*** Source records

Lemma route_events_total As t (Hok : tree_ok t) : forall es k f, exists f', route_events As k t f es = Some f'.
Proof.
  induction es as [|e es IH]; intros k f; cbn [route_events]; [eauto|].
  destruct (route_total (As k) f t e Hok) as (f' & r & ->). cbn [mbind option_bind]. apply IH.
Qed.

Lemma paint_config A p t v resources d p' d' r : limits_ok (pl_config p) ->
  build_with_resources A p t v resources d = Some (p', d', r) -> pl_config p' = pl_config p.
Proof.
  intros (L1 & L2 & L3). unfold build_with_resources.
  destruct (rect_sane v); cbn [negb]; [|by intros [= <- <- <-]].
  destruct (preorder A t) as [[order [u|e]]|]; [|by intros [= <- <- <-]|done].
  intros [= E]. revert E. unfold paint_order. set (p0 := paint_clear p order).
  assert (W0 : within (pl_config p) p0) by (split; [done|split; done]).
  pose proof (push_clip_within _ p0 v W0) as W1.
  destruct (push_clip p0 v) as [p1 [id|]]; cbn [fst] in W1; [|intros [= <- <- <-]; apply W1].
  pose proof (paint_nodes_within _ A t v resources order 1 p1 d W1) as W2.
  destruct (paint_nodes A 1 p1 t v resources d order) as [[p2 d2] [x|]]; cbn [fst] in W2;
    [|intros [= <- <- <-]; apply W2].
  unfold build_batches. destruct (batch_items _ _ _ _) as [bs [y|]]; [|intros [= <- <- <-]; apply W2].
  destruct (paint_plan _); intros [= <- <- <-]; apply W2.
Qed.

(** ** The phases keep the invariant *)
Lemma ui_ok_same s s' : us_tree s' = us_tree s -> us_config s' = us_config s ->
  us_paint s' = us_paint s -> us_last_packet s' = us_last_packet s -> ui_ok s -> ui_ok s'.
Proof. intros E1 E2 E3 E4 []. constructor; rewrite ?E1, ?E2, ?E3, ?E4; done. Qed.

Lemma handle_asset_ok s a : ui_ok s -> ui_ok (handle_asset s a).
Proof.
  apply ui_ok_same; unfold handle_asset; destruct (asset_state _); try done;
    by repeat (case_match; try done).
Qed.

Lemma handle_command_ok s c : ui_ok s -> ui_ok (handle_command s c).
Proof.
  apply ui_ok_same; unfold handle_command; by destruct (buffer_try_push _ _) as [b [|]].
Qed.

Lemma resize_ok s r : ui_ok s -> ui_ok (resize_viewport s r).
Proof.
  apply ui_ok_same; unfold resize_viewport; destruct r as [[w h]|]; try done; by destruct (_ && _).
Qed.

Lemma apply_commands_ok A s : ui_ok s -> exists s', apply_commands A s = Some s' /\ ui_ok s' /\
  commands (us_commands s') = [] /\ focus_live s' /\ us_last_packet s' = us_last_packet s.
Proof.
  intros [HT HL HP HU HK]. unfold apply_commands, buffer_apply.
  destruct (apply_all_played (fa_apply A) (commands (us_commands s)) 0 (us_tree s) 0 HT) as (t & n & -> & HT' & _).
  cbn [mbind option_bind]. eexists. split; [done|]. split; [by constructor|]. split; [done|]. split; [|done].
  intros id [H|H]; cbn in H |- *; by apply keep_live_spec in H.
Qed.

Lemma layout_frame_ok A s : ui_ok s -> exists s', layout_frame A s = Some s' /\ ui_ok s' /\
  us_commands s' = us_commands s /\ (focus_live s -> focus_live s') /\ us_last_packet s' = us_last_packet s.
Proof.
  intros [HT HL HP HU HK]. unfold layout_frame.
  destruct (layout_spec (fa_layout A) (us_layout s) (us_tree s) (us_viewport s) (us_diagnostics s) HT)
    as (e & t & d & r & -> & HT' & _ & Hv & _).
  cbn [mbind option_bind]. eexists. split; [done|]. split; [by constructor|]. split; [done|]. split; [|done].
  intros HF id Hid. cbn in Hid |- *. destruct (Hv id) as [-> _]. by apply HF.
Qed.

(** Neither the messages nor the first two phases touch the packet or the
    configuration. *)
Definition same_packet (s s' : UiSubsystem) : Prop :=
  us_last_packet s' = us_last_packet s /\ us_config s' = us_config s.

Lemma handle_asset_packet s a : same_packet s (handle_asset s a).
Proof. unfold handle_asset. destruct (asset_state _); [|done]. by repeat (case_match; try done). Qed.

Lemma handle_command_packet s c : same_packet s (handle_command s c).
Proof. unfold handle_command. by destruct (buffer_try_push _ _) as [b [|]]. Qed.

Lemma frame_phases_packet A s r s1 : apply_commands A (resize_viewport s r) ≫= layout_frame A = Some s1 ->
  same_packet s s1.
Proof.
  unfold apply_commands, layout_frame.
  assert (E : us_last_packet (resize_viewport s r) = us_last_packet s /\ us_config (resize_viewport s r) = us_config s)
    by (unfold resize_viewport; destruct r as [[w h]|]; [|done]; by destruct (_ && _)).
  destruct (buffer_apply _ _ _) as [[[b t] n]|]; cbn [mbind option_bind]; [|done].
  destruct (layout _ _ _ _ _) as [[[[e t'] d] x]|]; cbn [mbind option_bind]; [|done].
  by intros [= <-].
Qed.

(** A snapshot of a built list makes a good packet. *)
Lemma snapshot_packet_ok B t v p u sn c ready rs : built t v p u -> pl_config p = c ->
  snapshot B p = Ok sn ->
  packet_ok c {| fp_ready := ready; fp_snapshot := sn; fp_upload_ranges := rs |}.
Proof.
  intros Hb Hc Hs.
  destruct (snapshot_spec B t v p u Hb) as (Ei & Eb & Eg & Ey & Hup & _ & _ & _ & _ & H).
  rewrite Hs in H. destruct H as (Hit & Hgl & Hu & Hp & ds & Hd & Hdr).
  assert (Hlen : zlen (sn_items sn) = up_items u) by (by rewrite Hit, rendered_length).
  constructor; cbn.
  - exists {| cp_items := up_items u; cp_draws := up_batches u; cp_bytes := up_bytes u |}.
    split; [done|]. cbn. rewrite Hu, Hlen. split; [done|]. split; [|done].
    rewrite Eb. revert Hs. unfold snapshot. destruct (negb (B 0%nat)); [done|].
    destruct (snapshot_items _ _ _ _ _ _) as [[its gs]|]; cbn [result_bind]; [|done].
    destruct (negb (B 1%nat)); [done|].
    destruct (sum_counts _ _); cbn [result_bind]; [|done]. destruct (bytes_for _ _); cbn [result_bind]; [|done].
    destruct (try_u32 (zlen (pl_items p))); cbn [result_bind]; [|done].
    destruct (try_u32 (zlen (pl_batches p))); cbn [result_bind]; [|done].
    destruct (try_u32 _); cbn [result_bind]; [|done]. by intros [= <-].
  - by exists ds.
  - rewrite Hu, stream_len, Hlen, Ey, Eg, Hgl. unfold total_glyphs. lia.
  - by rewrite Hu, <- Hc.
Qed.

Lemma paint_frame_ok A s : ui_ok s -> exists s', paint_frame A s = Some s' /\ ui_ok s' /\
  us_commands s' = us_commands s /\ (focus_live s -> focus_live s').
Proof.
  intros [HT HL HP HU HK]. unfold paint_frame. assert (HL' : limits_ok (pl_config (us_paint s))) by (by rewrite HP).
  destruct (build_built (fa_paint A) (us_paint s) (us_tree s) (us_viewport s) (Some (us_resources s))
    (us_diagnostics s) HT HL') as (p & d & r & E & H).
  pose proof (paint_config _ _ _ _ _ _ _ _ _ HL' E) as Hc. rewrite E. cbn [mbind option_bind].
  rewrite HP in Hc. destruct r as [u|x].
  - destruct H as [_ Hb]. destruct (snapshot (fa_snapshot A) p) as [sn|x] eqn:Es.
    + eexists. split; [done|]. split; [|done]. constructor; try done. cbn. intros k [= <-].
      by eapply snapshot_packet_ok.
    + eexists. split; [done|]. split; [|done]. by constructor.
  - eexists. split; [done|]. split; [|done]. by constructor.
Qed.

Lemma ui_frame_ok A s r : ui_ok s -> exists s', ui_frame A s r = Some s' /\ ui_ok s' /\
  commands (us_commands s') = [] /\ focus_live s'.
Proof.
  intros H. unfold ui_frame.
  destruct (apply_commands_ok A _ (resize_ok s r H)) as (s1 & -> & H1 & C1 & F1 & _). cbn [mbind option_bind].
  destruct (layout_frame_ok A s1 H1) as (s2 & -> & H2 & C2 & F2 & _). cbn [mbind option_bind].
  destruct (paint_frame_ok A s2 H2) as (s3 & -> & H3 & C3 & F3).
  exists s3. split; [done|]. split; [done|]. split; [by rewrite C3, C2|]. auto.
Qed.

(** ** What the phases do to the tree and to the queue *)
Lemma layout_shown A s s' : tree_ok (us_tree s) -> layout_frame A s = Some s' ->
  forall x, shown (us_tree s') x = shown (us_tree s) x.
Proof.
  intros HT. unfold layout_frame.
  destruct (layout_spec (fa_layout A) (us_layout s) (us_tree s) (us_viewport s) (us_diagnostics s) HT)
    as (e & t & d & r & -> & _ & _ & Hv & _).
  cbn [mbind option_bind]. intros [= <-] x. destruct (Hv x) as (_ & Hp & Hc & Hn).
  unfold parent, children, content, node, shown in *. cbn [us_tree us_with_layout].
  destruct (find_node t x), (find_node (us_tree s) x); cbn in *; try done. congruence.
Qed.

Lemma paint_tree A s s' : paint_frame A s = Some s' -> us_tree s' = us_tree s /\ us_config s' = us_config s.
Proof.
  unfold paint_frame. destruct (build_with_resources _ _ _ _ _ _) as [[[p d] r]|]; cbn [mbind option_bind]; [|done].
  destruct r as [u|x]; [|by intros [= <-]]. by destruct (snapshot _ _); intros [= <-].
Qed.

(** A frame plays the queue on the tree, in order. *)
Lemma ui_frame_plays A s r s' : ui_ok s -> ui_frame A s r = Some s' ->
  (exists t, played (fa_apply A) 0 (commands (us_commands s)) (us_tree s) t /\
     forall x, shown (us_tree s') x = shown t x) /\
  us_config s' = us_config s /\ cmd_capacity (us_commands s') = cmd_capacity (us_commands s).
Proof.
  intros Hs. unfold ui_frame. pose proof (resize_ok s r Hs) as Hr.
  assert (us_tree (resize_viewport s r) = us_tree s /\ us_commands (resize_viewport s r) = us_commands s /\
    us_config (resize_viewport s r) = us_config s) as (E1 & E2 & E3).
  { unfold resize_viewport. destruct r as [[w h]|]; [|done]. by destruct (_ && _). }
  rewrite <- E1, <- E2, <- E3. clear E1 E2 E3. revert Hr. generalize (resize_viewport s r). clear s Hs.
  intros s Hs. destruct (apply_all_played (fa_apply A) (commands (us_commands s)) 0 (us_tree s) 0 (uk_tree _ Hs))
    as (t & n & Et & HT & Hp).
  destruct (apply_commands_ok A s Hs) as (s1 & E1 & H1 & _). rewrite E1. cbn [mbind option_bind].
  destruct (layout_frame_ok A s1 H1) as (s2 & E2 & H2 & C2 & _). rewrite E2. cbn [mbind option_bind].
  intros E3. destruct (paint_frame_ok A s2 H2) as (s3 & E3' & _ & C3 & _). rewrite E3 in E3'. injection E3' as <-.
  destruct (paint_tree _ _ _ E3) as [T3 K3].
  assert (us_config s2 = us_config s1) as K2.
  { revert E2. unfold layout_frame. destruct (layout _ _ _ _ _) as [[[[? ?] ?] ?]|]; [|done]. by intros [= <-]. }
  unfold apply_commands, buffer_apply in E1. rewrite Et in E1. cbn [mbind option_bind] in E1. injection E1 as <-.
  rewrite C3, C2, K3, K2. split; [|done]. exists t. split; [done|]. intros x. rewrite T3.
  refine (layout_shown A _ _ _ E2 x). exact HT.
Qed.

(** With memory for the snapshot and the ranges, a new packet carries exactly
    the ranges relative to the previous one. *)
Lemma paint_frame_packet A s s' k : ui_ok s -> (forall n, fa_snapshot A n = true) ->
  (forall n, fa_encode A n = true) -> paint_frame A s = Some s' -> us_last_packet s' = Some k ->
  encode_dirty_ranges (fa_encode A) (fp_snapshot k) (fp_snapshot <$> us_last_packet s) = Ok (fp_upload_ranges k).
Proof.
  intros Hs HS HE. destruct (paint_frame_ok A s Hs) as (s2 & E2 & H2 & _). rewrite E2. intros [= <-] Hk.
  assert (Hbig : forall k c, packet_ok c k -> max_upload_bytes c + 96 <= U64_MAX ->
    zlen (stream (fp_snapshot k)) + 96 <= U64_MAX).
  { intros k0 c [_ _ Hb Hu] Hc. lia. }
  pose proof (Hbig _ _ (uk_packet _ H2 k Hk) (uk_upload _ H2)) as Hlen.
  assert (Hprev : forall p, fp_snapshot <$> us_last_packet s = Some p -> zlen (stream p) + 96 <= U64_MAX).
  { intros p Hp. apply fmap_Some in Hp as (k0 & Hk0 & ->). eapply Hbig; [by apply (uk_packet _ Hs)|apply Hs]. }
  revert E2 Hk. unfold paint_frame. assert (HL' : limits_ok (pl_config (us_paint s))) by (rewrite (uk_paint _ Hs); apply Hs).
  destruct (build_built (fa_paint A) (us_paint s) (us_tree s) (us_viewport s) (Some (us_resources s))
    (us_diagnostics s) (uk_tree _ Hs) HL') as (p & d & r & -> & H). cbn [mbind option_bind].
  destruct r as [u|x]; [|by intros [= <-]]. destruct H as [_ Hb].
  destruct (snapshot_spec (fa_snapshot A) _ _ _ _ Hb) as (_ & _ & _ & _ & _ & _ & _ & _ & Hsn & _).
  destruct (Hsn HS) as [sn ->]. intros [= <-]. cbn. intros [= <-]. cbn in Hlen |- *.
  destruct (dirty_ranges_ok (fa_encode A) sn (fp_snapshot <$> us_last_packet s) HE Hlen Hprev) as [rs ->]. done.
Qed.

******
*** Source records

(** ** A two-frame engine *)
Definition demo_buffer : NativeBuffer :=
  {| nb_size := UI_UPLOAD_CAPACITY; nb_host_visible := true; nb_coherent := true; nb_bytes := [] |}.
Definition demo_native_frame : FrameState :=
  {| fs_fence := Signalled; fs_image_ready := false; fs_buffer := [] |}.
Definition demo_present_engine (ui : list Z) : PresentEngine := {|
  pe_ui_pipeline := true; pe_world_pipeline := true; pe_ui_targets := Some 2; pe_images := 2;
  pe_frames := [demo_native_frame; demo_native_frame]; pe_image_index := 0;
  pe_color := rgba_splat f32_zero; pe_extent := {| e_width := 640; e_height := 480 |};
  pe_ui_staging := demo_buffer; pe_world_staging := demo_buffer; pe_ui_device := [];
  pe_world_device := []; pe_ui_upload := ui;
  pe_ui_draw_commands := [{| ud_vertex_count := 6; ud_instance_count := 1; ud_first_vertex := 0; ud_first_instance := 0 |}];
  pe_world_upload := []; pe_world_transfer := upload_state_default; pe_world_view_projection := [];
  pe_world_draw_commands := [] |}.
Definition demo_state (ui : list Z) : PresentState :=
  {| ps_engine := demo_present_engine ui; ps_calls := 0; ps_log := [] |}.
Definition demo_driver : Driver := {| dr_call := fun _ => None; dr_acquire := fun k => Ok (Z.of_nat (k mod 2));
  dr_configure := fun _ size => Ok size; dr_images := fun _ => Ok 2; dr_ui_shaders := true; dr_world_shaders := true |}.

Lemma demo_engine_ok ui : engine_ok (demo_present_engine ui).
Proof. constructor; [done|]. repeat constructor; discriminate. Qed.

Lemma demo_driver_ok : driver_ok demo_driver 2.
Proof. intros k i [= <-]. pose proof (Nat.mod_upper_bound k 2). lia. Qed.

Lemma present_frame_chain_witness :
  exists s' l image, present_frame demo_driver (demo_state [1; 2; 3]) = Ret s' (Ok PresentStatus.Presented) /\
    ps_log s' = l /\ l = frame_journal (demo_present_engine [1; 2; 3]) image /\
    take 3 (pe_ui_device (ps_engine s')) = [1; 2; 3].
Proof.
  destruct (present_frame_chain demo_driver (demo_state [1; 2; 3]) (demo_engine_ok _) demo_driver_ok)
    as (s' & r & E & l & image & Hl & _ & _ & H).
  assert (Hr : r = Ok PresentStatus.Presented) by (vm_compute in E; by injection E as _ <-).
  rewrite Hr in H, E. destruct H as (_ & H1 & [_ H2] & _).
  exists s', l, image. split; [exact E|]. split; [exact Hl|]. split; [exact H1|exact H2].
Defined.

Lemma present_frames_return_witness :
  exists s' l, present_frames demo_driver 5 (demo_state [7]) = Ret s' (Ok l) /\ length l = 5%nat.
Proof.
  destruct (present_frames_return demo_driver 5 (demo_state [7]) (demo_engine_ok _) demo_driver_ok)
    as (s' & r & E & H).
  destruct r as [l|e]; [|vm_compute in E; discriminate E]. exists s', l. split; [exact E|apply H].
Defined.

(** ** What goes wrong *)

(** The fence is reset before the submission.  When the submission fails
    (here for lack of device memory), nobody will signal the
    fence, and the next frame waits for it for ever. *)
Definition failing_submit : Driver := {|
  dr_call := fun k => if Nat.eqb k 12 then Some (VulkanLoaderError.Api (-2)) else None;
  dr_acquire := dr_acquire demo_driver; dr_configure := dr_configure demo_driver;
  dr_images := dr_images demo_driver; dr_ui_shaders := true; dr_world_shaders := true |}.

******

Requirement:
Among the records above, extract exactly the lines from the line with "Lemma paint_frame_ok A" to the line with "(us_diagnostics s) HT HL')", both lines included, and leave out the rest.

Task answer:
Lemma paint_frame_ok A s : ui_ok s -> exists s', paint_frame A s = Some s' /\ ui_ok s' /\
  us_commands s' = us_commands s /\ (focus_live s -> focus_live s').
Proof.
  intros [HT HL HP HU HK]. unfold paint_frame. assert (HL' : limits_ok (pl_config (us_paint s))) by (by rewrite HP).
  destruct (build_built (fa_paint A) (us_paint s) (us_tree s) (us_viewport s) (Some (us_resources s))
    (us_diagnostics s) HT HL') as (p & d & r & E & H).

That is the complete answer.